- Church: Roman Catholic Church
- Archdiocese: Archdiocese of Liverpool
- Province: Province of Liverpool
- Appointed: 21 May 1996
- Installed: 3 July 1996
- Term ended: 27 February 2013
- Predecessor: Derek Worlock
- Successor: Malcolm McMahon OP
- Previous post: Bishop of Salford (1984–1996);

Orders
- Ordination: 18 February 1962 by William Godfrey
- Consecration: 3 April 1984 by Thomas Holland

Personal details
- Born: Patrick Altham Kelly 23 November 1938 (age 87) Morecambe, Lancashire, England
- Denomination: Roman Catholic Church

= Patrick Kelly (archbishop of Liverpool) =

English prelate

Patrick Altham Kelly PHL KC*HS (born 23 November 1938) is an English prelate of the Roman Catholic Church. He is the archbishop emeritus of the Archdiocese of Liverpool following his resignation which took effect on 27 February 2013; he was formerly Vice President of the Catholic Bishops' Conference of England and Wales.

==Early life==
Kelly was born in Morecambe, Lancashire, educated at Preston Catholic College, and was ordained to the priesthood on 18 February 1962, at the Venerable English College, in Rome.

==Parishes==
Kelly taught systematic theology in Oscott Seminary and in 1978 became the Seminary's rector.
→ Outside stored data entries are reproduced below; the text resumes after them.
(* ===== verification/Threads.v ===== *)
(** * Programs of atomic operations, and threads that interleave

    The goroutines of a server share its state and interleave between their
    operations on it.  A handler is a [routine]: a sequence of operations, each
    atomic, every one chosen by the results of the ones before.  [run] executes
    a program alone; a [config] is the shared state with the threads that run in
    it, and [cstep] lets any of them make its next operation, a new one start,
    or something else change the state.

    [safe] is the specification of a thread in the presence of the others: it
    relies on what everybody guarantees — an invariant and an order in which the
    state only grows — and may owe something between two of its operations. *)

From S2P Require Import Prelude GoStrings RunModel SchedulerPort.

Local Open Scope go_scope.

(** ** Programs *)

Inductive routine (S R : Type) : Type :=
  | Done (r : outcome error R)
  | Act {Y : Type} (m : M S Y) (k : outcome error Y → routine S R).
Arguments Done {S R} r.
Arguments Act {S R Y} m k.

Section routine.
Context {S : Type}.

Definition act {Y} (m : M S Y) : routine S Y := Act m Done.
Definition pret {Y} (y : Y) : routine S Y := Done (Ok y).
Definition pfail {Y} (e : error) : routine S Y := Done (Err e).

(** Go on with the outcome, whatever it is. *)
Fixpoint pthen {X Y} (p : routine S X) (f : outcome error X → routine S Y) : routine S Y :=
  match p with
  | Done r => f r
  | Act m k => Act m (fun r => pthen (k r) f)
  end.

Definition pbind {X Y} (p : routine S X) (f : X → routine S Y) : routine S Y :=
  pthen p (fun r => match r with Ok x => f x | Err e => Done (Err e) | Panic => Done Panic end).

(** The error is dropped. *)
Definition pignore {X} (p : routine S X) : routine S unit :=
  pthen p (fun r => match r with Panic => Done Panic | _ => Done (Ok tt) end).

Fixpoint run {R} (p : routine S R) : M S R :=
  match p with
  | Done r => fun s => (s, r)
  | Act m k => fun s => let '(s', r) := m s in run (k r) s'
  end.

Lemma run_act {Y} (m : M S Y) s : run (act m) s = m s.
Proof. simpl. by destruct (m s). Qed.

Lemma run_pthen {X Y} (p : routine S X) (f : outcome error X → routine S Y) s :
  run (pthen p f) s = let '(s', r) := run p s in run (f r) s'.
Proof.
  revert s. induction p as [r|Z m k IH]; intros s; simpl; [done|]. destruct (m s) as [s' r]. apply IH.
Qed.

Lemma run_pbind {X Y} (p : routine S X) (f : X → routine S Y) s :
  run (pbind p f) s = (let* x := run p in run (f x)) s.
Proof.
  unfold pbind, mbind. rewrite run_pthen. by destruct (run p s) as [s' [x|e|]].
Qed.
End routine.

Notation "'plet' x ':=' p 'in' k" := (pbind p (fun x => k))
  (at level 10, x pattern, p at level 100, k at level 200) : go_scope.

(** ** Threads *)

Record config (S R : Type) := { shared : S; pool : list (routine S R) }.
Arguments Build_config {S R} shared pool.
Arguments shared {S R} c.
Arguments pool {S R} c.

Definition at_end {S R} (p : routine S R) : bool := match p with Done _ => true | Act _ _ => false end.

(** The next operation of a thread. *)
Definition next_op {S R} (p : routine S R) (s : S) : S * routine S R :=
  match p with
  | Done r => (s, Done r)
  | Act m k => let '(s', r) := m s in (s', k r)
  end.

Section steps.
Context {S R : Type}.
(** Which threads may start, and what changes the state besides the threads. *)
Context (starts : S → routine S R → Prop) (ambient : S → S → Prop).

Inductive cstep : config S R → config S R → Prop :=
  | cstep_start s ps p : starts s p → cstep (Build_config s ps) (Build_config s (ps ++ [p]))
  | cstep_thread s ps i p : ps !! i = Some p →
      cstep (Build_config s ps) (Build_config (fst (next_op p s)) (<[i := snd (next_op p s)]> ps))
  | cstep_ambient s s' ps : ambient s s' → cstep (Build_config s ps) (Build_config s' ps).

(** ** Safety *)

(** What every thread relies on and guarantees: an invariant, a preorder, and
    what must not stay as it is unless some thread still sees to it. *)
Context (Inv : S → Prop) (grows : S → S → Prop) (gap : S → string → Prop).
Context `{!PreOrder grows}.

(** The thread owes the gaps in [O]: it has opened them, and it ends with none. *)
Fixpoint safe {Y} (Q : outcome error Y → S → Prop) (O : gset string) (p : routine S Y) (s : S) : Prop :=
  match p with
  | Done r => O = ∅ ∧ ∀ s', grows s s' → Inv s' → Q r s'
  | Act m k => ∀ s', grows s s' → Inv s' →
      let '(s'', r) := m s' in
      Inv s'' ∧ grows s' s'' ∧
      ∃ O', (∀ id, gap s'' id → (gap s' id ∧ id ∉ O) ∨ id ∈ O') ∧ safe Q O' (k r) s''
  end.

Lemma safe_later {Y} (Q : outcome error Y → S → Prop) O (p : routine S Y) s s' : safe Q O p s → grows s s' → safe Q O p s'.
Proof.
  destruct p as [r|Z m k]; simpl.
  - intros [HO HQ] Hle. split; [done|]. intros s'' Hle'. apply HQ. by etrans.
  - intros H Hle s'' Hle'. apply H. by etrans.
Qed.

(** Sequencing: what the first part leaves is where the second begins. *)
Lemma safe_pthen {X Y} (Q : outcome error Y → S → Prop) O (p : routine S X) f s :
  safe (fun r s' => safe Q ∅ (f r) s') O p s → Inv s → safe Q O (pthen p f) s.
Proof.
  revert O s. induction p as [r|Z m k IH]; intros O s; simpl.
  - intros [-> HQ] Hinv. by apply HQ.
  - intros H Hinv s' Hle Hinv'. specialize (H s' Hle Hinv'). destruct (m s') as [s'' r].
    destruct H as (Hinv'' & Hle'' & O' & Hgap & Hs). split_and!; [done..|]. exists O'. split; [done|]. by apply IH.
Qed.

Lemma safe_weaken {Y} (Q Q' : outcome error Y → S → Prop) O (p : routine S Y) s :
  (∀ r s', grows s s' → Inv s' → Q r s' → Q' r s') → safe Q O p s → safe Q' O p s.
Proof.
  revert O s. induction p as [r|Z m k IH]; intros O s HQ; simpl.
  - intros [HO H]. split; [done|]. intros s' Hle Hinv. apply HQ; auto.
  - intros H s' Hle Hinv. specialize (H s' Hle Hinv). destruct (m s') as [s'' r].
    destruct H as (Hinv'' & Hle'' & O' & Hgap & Hs). split_and!; [done..|]. exists O'. split; [done|].
    apply IH; [|done]. intros r' s3 Hle3. apply HQ. etrans; [exact Hle|]. by etrans.
Qed.

(** The threads of a configuration are safe, and every gap is owed. *)
Record pool_safe (c : config S R) (Os : list (gset string)) : Prop := {
  ps_inv : Inv (shared c);
  ps_threads : Forall2 (fun p O => safe (fun _ _ => True) O p (shared c)) (pool c) Os;
  ps_gaps : ∀ id, gap (shared c) id → ∃ i O, Os !! i = Some O ∧ id ∈ O
}.

Lemma threads_later (ps : list (routine S R)) Os s s' :
  Forall2 (fun p O => safe (fun _ _ => True) O p s) ps Os → grows s s' →
  Forall2 (fun p O => safe (fun _ _ => True) O p s') ps Os.
Proof. intros H Hle. eapply Forall2_impl; [exact H|]. intros p O Hp. exact (safe_later _ _ _ _ _ Hp Hle). Qed.

(** One operation of a safe thread. *)
Lemma advance_safe {Y} (Q : outcome error Y → S → Prop) O (p : routine S Y) s :
  safe Q O p s → Inv s →
  Inv (fst (next_op p s)) ∧ grows s (fst (next_op p s)) ∧
  ∃ O', (∀ id, gap (fst (next_op p s)) id → (gap s id ∧ id ∉ O) ∨ id ∈ O') ∧
    safe Q O' (snd (next_op p s)) (fst (next_op p s)).
Proof.
  destruct p as [r|Z m k]; simpl.
  - intros [-> HQ] Hinv. split_and!; [done..|]. exists ∅. split; [|done]. intros id. left. split; [done|set_solver].
  - intros H Hinv. specialize (H s (PreOrder_Reflexive s) Hinv). by destruct (m s) as [s' r].
Qed.

(** When every thread has at_end, nothing is owed and no gap is left. *)
Lemma quiescent_no_gap c Os id : pool_safe c Os → forallb at_end (pool c) = true → ¬ gap (shared c) id.
Proof.
  intros [_ Hth Hgap] Hfin Hid. destruct (Hgap id Hid) as (i & O & HO & Hin).
  destruct (Forall2_lookup_r _ _ _ _ _ Hth HO) as (p & Hp & Hsafe).
  apply forallb_forall with (x := p) in Hfin; [|apply list_elem_of_In; by eapply list_elem_of_lookup_2].
  destruct p; [|done]. destruct Hsafe as [-> _]. set_solver.
Qed.

Hypothesis starts_safe : ∀ s p, Inv s → starts s p → safe (fun _ _ => True) ∅ p s.
Hypothesis ambient_safe : ∀ s s', Inv s → ambient s s' → Inv s' ∧ grows s s' ∧ ∀ id, gap s' id → gap s id.

Lemma cstep_safe c c' Os : pool_safe c Os → cstep c c' → ∃ Os', pool_safe c' Os'.
Proof.
  intros Hps Hc. destruct Hc as [s ps p Hst|s ps i p Hi|s s' ps Ha]; destruct Hps as [Hinv Hth Hgap]; simpl in *.
  - exists (Os ++ [∅]). split; simpl; [done| |].
    + apply Forall2_app; [done|]. constructor; [by apply starts_safe|constructor].
    + intros id Hid. destruct (Hgap id Hid) as (j & O & Hj & Hin). exists j, O. split; [|done]. by apply lookup_app_l_Some.
  - destruct (Forall2_lookup_l _ _ _ _ _ Hth Hi) as (O & HO & Hsafe).
    destruct (advance_safe _ _ _ _ Hsafe Hinv) as (Hinv' & Hle & O' & Hgap' & Hsafe').
    exists (<[i := O']> Os). split; simpl; [done| |].
    + apply Forall2_insert; [|done]. by eapply threads_later.
    + intros id Hid. destruct (Hgap' id Hid) as [[Hold Hnot]|Hin].
      * destruct (Hgap id Hold) as (j & Oj & Hj & Hin). exists j, Oj. split; [|done].
        rewrite list_lookup_insert_ne; [done|]. intros <-. congruence.
      * exists i, O'. split; [|done]. apply list_lookup_insert_eq. by eapply lookup_lt_Some.
  - destruct (ambient_safe _ _ Hinv Ha) as (Hinv' & Hle & Hg). exists Os. split; simpl; [done| |].
    + by eapply threads_later.
    + intros id Hid. by apply Hgap, Hg.
Qed.

Lemma csteps_safe c c' Os : pool_safe c Os → rtc cstep c c' → ∃ Os', pool_safe c' Os'.
Proof.
  intros H Hsteps. revert Os H. induction Hsteps as [c|c c1 c' Hc _ IH]; intros Os H; [by exists Os|].
  destruct (cstep_safe _ _ _ H Hc) as [Os1 H1]. by eapply IH.
Qed.

(** What is known of one thread stays known while the others run. *)
Lemma thread_keeps (Q : outcome error R → S → Prop) c c' Os i p :
  pool_safe c Os → rtc cstep c c' → pool c !! i = Some p → (∃ O, safe Q O p (shared c)) →
  ∃ p', pool c' !! i = Some p' ∧ Inv (shared c') ∧ ∃ O, safe Q O p' (shared c').
Proof.
  intros H Hsteps. revert Os p H. induction Hsteps as [c|c c1 c' Hc _ IH]; intros Os p H Hi [O Hs].
  { exists p. split_and!; [done|apply (ps_inv _ _ H)|by exists O]. }
  destruct (cstep_safe _ _ _ H Hc) as [Os1 H1]. pose proof (ps_inv _ _ H) as Hinv.
  destruct Hc as [s ps q Hst|s ps j q Hj|s s' ps Ha]; simpl in *.
  - eapply IH; [exact H1|by apply lookup_app_l_Some|by exists O].
  - destruct (Forall2_lookup_l _ _ _ _ _ (ps_threads _ _ H) Hj) as (Oj & _ & Hq).
    destruct (decide (i = j)) as [->|Hne].
    + rewrite Hi in Hj. injection Hj as <-. destruct (advance_safe _ _ _ _ Hs Hinv) as (_ & _ & O' & _ & Hs').
      eapply IH; [exact H1| |by exists O']. apply list_lookup_insert_eq. by eapply lookup_lt_Some.
    + destruct (advance_safe _ _ _ _ Hq Hinv) as (_ & Hle & _).
      eapply IH; [exact H1|by rewrite list_lookup_insert_ne|]. exists O. by eapply safe_later.
  - destruct (ambient_safe _ _ Hinv Ha) as (_ & Hle & _).
    eapply IH; [exact H1|done|]. exists O. by eapply safe_later.
Qed.
End steps.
On 9 March 1984, Kelly was appointed Bishop of Salford by Pope John Paul II. He ordained to the episcopate on the following 3 April by Bishop Thomas Holland, the co-consecrators being archbishops Derek Worlock and Maurice Couve de Murville. Kelly was to be appointed Archbishop of Liverpool by Pope John Paul II on 21 May 1996.

In early 2012, Kelly celebrated the Golden Jubilee of his priestly ordination. He began the celebrations with a Mass at the local Carmelite convent and on the following day there was a solemn Mass in Liverpool Metropolitan Cathedral. The Mass was concelebrated, among others, by Cardinals Cormac Murphy-O'Connor and Jean-Louis Tauran, by the papal nuncios to Britain and Guatemala, Archbishops Mennini and Gallagher, along with Archbishop (later Cardinal) Vincent Nichols.

In his leisure time Kelly is said to enjoy listening to classical music and attending concerts, especially those given by the Royal Liverpool Philharmonic Orchestra.

On the morning of 10 December 2012, Kelly was admitted to hospital after suffering a mild stroke, his condition being described at the time as "comfortable".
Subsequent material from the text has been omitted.